- IOC code: AFG
- NOC: Afghanistan National Olympic Committee

in Tokyo, Japan July 23, 2021 – August 8, 2021
- Competitors: 5 (4 men and 1 woman) in 4 sports
- Flag bearers (opening): Farzad Mansouri Kamia Yousufi
- Flag bearer (closing): N/A
- Medals: Gold 0 Silver 0 Bronze 0 Total 0

Summer Olympics appearances (overview)
- 1936; 1948; 1952; 1956; 1960; 1964; 1968; 1972; 1976; 1980; 1984; 1988; 1992; 1996; 2000; 2004; 2008; 2012; 2016; 2020; 2024;

= Afghanistan at the 2020 Summer Olympics =

Afghanistan competed at the 2020 Summer Olympics in Tokyo. Originally scheduled to take place from 24 July to 9 August 2020, the Games were postponed to 23 July to 8 August 2021, because of the COVID-19 pandemic.

==Competitors==
The following is the list of number of competitors in the Games.
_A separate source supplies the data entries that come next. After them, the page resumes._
(** [func CIDRMask(ones, bits int) IPMask] *)
Definition CIDRMask (ones bits : Z) : IPMask :=
  if negb (bits =? 8 * IPv4len) && negb (bits =? 8 * IPv6len) then []
  else if (ones <? 0) || (bits <? ones) then []
  else CIDRMaskBytes (Z.to_nat (bits / 8)) ones.

(** [func networkNumberAndMask(n *IPNet) (ip IP, m IPMask)] *)
Definition networkNumberAndMask (n : IPNet) : IP * IPMask :=
  let ip4 := To4 (IPNet_IP n) in
  let ip := if bool_decide (ip4 = []) then IPNet_IP n else ip4 in
  if bool_decide (ip4 = []) && negb (len ip =? IPv6len) then ([], [])
  else
    let m := IPNet_Mask n in
    if len m =? IPv4len then
      if negb (len ip =? IPv4len) then ([], []) else (ip, m)
    else if len m =? IPv6len then
      if len ip =? IPv4len then (ip, drop 12 m) else (ip, m)
    else ([], []).

(** [uitoa]: an unsigned integer in decimal. *)
Definition uitoa (n : Z) : string := NilZero.string_of_uint (N.to_uint (Z.to_N n)).

Definition hexDigit (d : Z) : ascii :=
  nth (Z.to_nat d) (list_ascii_of_string "0123456789abcdef") "0"%char.

(** [func (m IPMask) String() string]: the bytes in hexadecimal. *)
Fixpoint hexString (b : list Z) : string :=
  match b with
  | [] => ""
  | x :: rest =>
      String (hexDigit (Z.shiftr x 4)) (String (hexDigit (Z.land x 15)) (hexString rest))
  end.

(** [func (ip IP) Mask(mask IPMask) IP] *)
Definition allFF (b : list Z) : bool := forallb (fun c => c =? 255) b.

Definition IP_Mask (ip : IP) (mask : IPMask) : IP :=
  let mask :=
    if (len mask =? IPv6len) && (len ip =? IPv4len) && allFF (take 12 mask)
    then drop 12 mask else mask in
  let ip :=
    if (len mask =? IPv4len) && (len ip =? IPv6len) && bytesEqual (take 12 ip) v4InV6Prefix
    then drop 12 ip else ip in
  if negb (len ip =? len mask) then []
  else zip_with Z.land ip mask.

(** The text side of the package: parsing and printing addresses. The source
    of these functions is Go's standard library; the driver is verified for
    every implementation of them.
    - [ParseCIDR s] is [inl (ip, ipnet)] or, for text that is no CIDR subnet,
      [inr err] (Go then returns [nil, nil, err]);
    - [ParseIP s] is the address or nil;
    - [IP_String ip] is [ip.String()]. *)
Class Text : Type := {
  ParseCIDR : string -> (IP * IPNet) + Go.error;
  ParseIP : string -> IP;
  IP_String : IP -> string;
}.

(** [func (n *IPNet) String() string] *)
Definition IPNet_String `{Text} (n : IPNet) : string :=
  let '(nn, m) := networkNumberAndMask n in
  if bool_decide (nn = []) || bool_decide (m = []) then "<nil>"
  else
    let l := simpleMaskLength m in
    if l =? -1 then IP_String nn ++ "/" ++ hexString m
    else IP_String nn ++ "/" ++ uitoa l.

End net.

(** ** The dotted-quad fragment of the [net] package's text functions

    An implementation of [net.Text] for IPv4 text, after [parseIPv4], [dtoi]
    and [ParseCIDR] of the Go sources of the repository's time: an octet
    written with leading zeros is read as decimal, as Go did before release
    1.17 (later releases reject it). IPv6 text is outside the fragment: it
    is rejected here. The fragment serves the concrete runs below only; the
    general theorems hold for every [net.Text]. *)

Module ipv4.

Import net.
Local Open Scope Z_scope.

Definition big : Z := 16777215.

Definition isDigit (c : ascii) : bool :=
  (48 <=? Z.of_nat (nat_of_ascii c)) && (Z.of_nat (nat_of_ascii c) <=? 57).

(** [func dtoi(s string) (n int, i int, ok bool)]; the text after the [i]
    bytes read is returned with them. *)
Fixpoint dtoiFrom (s : string) (n : Z) (i : Z) : Z * Z * bool * string :=
  match s with
  | String c rest =>
      if isDigit c then
        let n' := n * 10 + (Z.of_nat (nat_of_ascii c) - 48) in
        if big <=? n' then (big, i, false, s)
        else dtoiFrom rest n' (i + 1)
      else if i =? 0 then (0, 0, false, s) else (n, i, true, s)
  | EmptyString => if i =? 0 then (0, 0, false, s) else (n, i, true, s)
  end.

Definition dtoi (s : string) : Z * Z * bool * string := dtoiFrom s 0 0.

(** The loop of [parseIPv4] from octet [i] on, [k] octets to go. *)
Fixpoint parseOctets (k : nat) (i : Z) (s : string) : option (list Z * string) :=
  match k with
  | O => Some ([], s)
  | S k' =>
      match s with
      | EmptyString => None
      | String c rest =>
          let dotted :=
            if 0 <? i
            then (if Ascii.eqb c "."%char then Some rest else None)
            else Some s in
          match dotted with
          | None => None
          | Some s1 =>
              let '(n, _, ok, s2) := dtoi s1 in
              if negb ok || (255 <? n) then None
              else
                match parseOctets k' (i + 1) s2 with
                | Some (p, s3) => Some (n :: p, s3)
                | None => None
                end
          end
      end
  end.

(** [func parseIPv4(s string) IP]: the 16-byte form of the address. *)
Definition parseIPv4 (s : string) : IP :=
  match parseOctets 4 0 s with
  | Some (p, EmptyString) => (v4InV6Prefix ++ p)%list
  | _ => []
  end.

Fixpoint byteIndex (s : string) (c : ascii) (i : nat) : option nat :=
  match s with
  | EmptyString => None
  | String d rest => if Ascii.eqb d c then Some i else byteIndex rest c (S i)
  end.

(** [func ParseCIDR(s string) (IP, *IPNet, error)] on IPv4 text. *)
Definition parseCIDR (s : string) : (IP * IPNet) + Go.error :=
  let bad := inr ("invalid CIDR address: " ++ s)%string in
  match byteIndex s "/"%char 0 with
  | None => bad
  | Some i =>
      let addr := String.substring 0 i s in
      let mask := String.substring (S i) (String.length s - S i) s in
      let ip := parseIPv4 addr in
      let '(n, _, ok, rest) := dtoi mask in
      if bool_decide (ip = []) || negb ok || negb (bool_decide (rest = EmptyString))
         || (n <? 0) || (8 * IPv4len <? n)
      then bad
      else
        let m := CIDRMask n (8 * IPv4len) in
        inl (ip, mkIPNet (IP_Mask ip m) m)
  end.

Fixpoint joinDots (p : list Z) : string :=
  match p with
  | [] => ""
  | [a] => uitoa a
  | a :: rest => (uitoa a ++ "." ++ joinDots rest)%string
  end.

(** [func (ip IP) String() string] on nil and on IPv4 addresses. *)
Definition ipString (ip : IP) : string :=
  if len ip =? 0 then "<nil>"
  else if len (To4 ip) =? IPv4len then joinDots (To4 ip)
  else ("?" ++ hexString ip)%string.

#[export] Instance text : Text := {|
  ParseCIDR := parseCIDR;
  ParseIP := parseIPv4;
  IP_String := ipString;
|}.

End ipv4.

(** ** The container runtime's API types ([docker/api/types]) *)

Module types.

(** [network.IPAMConfig] *)
Record IPAMConfig : Type := mkIPAMConfig {
  Subnet : string;
  IPRange : string;
  Gateway : string;
}.

(** [network.IPAM] *)
Record IPAM : Type := mkIPAM {
  IPAM_Driver : string;
  Config : list IPAMConfig;
}.

(** [types.NetworkResource], with the fields this repository reads. *)
Record NetworkResource : Type := mkNetworkResource {
  Name : string;
  ID : string;
  Driver : string;
  NR_IPAM : IPAM;
}.

End types.

(** ** [docker/client/client.go]: the network-resource cache *)

Module client.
| Sport | Men | Women | Total |
|---|---|---|---|
| Athletics | 1 | 1 | 2 |
| Shooting | 1 | 0 | 1 |
| Swimming | 1 | 0 | 1 |
| Taekwondo | 1 | 0 | 1 |
| Total | 4 | 1 | 5 |

==Athletics==

Afghanistan received universality slots from World Athletics to send two athletes to the Olympics.

- Track & road events

| Athlete | Event | Heat |  | Quarterfinal |  | Semifinal |  | Final |  |
| Result | Rank | Result | Rank | Result | Rank | Result | Rank |
| Sha Mahmood Noor Zahi | Men's 100 m | 11.04 PB | 7 | did not advance |  |  |  |  |  |
| Kamia Yousufi | Women's 100 m | 13.29 NR | 7 | did not advance |  |  |  |  |  |

==Shooting==

Afghanistan received an invitation from the Tripartite Commission to send a men's rifle shooter to the Olympics, as long as the minimum qualifying score (MQS) was met, marking the nation's Olympic debut in the sport.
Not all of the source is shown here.